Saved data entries
·····
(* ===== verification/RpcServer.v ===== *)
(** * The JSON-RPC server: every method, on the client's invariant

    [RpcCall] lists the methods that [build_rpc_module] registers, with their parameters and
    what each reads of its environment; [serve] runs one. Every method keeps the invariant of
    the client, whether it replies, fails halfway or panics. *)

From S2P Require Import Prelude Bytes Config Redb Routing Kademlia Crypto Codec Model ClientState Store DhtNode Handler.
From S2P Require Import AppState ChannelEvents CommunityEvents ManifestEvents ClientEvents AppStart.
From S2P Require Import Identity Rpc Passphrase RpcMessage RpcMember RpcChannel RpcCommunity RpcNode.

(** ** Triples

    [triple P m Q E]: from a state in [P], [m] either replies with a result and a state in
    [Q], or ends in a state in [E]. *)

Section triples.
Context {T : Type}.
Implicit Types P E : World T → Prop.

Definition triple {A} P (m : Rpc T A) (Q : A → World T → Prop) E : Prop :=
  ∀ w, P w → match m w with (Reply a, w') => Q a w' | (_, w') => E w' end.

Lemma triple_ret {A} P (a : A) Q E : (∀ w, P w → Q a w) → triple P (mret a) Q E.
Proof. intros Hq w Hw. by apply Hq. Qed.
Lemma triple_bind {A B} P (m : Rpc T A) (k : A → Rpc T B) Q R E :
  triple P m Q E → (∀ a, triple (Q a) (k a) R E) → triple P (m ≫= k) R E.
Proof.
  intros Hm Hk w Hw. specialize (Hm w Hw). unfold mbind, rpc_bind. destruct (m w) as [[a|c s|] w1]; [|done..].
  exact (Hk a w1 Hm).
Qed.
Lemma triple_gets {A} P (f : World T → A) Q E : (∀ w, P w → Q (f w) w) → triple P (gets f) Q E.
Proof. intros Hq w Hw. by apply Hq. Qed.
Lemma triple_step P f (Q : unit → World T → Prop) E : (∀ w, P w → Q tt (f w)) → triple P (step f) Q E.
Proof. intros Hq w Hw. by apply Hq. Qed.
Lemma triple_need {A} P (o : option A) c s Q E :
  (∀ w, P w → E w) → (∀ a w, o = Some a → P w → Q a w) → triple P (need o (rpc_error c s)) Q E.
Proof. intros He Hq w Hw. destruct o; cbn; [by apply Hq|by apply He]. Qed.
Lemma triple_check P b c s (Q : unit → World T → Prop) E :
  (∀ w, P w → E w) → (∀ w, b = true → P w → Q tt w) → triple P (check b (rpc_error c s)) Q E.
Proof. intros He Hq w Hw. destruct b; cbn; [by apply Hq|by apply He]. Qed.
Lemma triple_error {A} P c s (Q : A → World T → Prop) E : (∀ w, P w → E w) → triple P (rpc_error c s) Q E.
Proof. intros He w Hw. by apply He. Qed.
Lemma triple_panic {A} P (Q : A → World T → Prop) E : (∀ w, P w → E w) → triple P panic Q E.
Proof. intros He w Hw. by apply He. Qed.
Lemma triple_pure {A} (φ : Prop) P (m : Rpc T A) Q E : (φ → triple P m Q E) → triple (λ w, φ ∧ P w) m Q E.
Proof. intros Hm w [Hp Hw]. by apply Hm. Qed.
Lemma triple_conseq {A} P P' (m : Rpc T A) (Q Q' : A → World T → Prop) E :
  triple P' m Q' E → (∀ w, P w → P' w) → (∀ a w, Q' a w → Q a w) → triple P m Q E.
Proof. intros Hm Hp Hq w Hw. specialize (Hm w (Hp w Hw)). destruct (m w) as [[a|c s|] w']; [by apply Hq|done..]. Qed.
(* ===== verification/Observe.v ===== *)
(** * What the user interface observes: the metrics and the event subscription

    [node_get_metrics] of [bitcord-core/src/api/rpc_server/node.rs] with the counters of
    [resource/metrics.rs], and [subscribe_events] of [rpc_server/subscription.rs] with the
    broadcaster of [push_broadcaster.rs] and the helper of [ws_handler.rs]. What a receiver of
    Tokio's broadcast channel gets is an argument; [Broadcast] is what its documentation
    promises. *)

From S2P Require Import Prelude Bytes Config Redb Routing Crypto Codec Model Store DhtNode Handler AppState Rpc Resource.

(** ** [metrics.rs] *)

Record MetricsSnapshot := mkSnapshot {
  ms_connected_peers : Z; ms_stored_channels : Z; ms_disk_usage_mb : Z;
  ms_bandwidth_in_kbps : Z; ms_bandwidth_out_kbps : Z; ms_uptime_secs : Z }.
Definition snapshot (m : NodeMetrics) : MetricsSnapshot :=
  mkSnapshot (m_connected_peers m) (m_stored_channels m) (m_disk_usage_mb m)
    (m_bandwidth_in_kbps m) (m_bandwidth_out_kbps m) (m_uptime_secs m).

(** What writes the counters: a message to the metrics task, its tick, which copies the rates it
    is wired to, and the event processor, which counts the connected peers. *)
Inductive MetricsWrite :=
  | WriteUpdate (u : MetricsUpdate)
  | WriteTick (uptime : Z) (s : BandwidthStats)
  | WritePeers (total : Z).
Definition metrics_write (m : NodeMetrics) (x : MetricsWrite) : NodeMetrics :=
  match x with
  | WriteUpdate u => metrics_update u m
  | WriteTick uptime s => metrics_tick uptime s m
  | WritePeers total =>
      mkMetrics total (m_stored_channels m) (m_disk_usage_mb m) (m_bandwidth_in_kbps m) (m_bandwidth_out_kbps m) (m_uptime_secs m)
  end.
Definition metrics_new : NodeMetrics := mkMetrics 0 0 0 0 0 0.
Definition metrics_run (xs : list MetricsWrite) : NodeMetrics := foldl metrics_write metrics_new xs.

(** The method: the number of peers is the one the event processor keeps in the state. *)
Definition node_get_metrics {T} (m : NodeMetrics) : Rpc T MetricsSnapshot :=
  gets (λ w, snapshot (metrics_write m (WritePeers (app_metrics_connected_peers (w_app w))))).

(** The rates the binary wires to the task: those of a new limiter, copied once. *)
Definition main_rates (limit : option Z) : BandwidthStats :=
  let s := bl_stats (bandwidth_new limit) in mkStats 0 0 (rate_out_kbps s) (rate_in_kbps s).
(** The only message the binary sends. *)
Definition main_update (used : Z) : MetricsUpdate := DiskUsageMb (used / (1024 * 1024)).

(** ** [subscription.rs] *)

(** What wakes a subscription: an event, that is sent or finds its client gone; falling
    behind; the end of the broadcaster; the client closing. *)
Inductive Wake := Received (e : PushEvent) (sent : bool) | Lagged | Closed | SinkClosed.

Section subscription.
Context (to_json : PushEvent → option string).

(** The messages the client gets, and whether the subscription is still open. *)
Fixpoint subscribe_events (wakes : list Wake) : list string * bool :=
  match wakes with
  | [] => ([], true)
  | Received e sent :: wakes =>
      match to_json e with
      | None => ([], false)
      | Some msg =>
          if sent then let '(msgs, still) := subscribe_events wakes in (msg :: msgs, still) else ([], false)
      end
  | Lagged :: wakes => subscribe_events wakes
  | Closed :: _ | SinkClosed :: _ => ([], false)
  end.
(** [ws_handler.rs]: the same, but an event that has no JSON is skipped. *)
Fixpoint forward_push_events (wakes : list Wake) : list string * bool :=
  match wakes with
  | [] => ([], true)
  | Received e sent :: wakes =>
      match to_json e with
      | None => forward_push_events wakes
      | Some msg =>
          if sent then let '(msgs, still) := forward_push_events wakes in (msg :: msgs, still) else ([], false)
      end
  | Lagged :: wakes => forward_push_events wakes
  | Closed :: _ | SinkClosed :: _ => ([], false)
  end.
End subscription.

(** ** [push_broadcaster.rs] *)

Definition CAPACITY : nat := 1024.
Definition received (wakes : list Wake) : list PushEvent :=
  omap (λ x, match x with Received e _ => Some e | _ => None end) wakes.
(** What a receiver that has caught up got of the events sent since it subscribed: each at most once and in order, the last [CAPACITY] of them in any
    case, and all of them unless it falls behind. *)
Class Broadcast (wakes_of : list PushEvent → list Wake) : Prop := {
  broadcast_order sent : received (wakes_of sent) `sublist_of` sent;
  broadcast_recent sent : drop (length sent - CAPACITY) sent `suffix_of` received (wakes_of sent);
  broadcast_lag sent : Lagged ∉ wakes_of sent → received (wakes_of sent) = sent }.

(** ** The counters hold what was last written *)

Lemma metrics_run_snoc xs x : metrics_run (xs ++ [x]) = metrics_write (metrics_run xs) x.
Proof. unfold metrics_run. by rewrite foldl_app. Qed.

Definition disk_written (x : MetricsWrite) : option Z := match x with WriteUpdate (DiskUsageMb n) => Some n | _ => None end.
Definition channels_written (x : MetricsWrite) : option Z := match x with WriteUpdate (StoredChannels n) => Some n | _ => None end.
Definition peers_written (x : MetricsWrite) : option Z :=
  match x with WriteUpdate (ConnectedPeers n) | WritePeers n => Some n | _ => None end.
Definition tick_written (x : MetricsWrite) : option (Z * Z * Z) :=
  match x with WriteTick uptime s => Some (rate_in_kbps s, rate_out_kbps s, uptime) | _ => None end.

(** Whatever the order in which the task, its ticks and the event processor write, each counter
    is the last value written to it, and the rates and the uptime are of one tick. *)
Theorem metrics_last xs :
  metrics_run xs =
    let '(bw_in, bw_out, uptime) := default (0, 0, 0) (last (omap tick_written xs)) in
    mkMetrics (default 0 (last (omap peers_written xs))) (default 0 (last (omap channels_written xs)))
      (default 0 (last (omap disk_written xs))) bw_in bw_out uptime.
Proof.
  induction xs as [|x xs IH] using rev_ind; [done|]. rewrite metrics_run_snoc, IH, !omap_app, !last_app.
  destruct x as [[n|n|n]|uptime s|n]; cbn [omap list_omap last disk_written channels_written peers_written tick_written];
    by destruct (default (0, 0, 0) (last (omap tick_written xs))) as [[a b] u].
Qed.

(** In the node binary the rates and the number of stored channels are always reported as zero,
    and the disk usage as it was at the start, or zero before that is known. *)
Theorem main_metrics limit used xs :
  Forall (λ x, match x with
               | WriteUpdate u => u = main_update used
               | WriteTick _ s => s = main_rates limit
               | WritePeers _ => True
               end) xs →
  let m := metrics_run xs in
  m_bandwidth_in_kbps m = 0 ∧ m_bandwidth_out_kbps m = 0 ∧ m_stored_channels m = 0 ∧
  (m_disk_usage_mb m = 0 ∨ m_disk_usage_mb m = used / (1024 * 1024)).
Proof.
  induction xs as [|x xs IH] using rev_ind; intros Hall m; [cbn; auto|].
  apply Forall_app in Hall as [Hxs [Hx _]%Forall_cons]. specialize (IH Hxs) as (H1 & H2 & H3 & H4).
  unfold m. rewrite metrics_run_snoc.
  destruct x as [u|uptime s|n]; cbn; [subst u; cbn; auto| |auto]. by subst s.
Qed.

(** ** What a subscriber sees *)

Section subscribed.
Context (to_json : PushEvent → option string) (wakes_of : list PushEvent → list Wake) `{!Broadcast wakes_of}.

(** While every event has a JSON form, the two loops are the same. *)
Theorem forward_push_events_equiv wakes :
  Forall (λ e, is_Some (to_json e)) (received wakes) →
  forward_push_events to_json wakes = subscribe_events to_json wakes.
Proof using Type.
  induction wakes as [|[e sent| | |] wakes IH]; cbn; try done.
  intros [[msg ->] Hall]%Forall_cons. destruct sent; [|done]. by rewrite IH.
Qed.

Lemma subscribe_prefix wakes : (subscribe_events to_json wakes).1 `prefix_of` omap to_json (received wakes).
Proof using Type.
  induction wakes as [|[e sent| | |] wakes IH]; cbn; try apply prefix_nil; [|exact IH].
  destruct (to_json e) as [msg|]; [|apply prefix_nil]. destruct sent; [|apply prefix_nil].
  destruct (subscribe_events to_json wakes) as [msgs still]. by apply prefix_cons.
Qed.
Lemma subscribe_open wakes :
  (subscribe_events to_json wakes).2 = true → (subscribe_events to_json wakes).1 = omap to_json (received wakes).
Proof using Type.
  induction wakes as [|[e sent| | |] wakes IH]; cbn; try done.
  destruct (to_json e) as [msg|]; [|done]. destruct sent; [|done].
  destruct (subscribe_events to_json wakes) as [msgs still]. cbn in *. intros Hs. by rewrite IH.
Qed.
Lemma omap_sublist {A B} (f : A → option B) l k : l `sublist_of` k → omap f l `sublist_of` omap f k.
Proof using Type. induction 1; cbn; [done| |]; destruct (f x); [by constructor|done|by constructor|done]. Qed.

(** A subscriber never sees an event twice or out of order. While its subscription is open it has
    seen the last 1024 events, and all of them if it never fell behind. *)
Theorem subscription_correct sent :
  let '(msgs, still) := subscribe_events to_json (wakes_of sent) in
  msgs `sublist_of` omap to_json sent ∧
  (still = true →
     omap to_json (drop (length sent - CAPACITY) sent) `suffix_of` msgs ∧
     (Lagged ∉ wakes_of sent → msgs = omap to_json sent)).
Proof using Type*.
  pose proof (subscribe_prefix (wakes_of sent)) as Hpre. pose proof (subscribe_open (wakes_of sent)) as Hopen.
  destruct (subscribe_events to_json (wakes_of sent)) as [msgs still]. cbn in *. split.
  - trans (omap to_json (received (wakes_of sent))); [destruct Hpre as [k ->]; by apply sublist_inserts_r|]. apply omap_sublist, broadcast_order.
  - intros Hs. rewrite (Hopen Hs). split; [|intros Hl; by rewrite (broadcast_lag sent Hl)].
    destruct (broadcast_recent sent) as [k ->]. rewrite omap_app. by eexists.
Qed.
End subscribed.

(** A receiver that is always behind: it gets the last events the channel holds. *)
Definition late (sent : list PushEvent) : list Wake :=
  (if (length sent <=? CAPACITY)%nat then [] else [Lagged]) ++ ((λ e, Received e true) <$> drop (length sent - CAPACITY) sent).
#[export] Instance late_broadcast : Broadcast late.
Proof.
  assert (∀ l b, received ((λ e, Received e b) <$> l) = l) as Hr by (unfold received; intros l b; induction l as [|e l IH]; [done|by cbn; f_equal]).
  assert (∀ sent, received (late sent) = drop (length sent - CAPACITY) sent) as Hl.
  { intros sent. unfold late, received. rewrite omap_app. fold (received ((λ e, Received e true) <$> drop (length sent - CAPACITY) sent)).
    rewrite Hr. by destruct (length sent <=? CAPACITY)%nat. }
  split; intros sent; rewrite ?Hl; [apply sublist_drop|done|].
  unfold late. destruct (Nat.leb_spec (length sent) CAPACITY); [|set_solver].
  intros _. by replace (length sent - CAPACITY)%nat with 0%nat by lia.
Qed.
·····
**Required action**. Each line that holds the word "Prelude" should be extracted from the records.

**Solution to the problem**.
From S2P Require Import Prelude Bytes Config Redb Routing Kademlia Crypto Codec Model ClientState Store DhtNode Handler.
From S2P Require Import Prelude Bytes Config Redb Routing Crypto Codec Model Store DhtNode Handler AppState Rpc Resource.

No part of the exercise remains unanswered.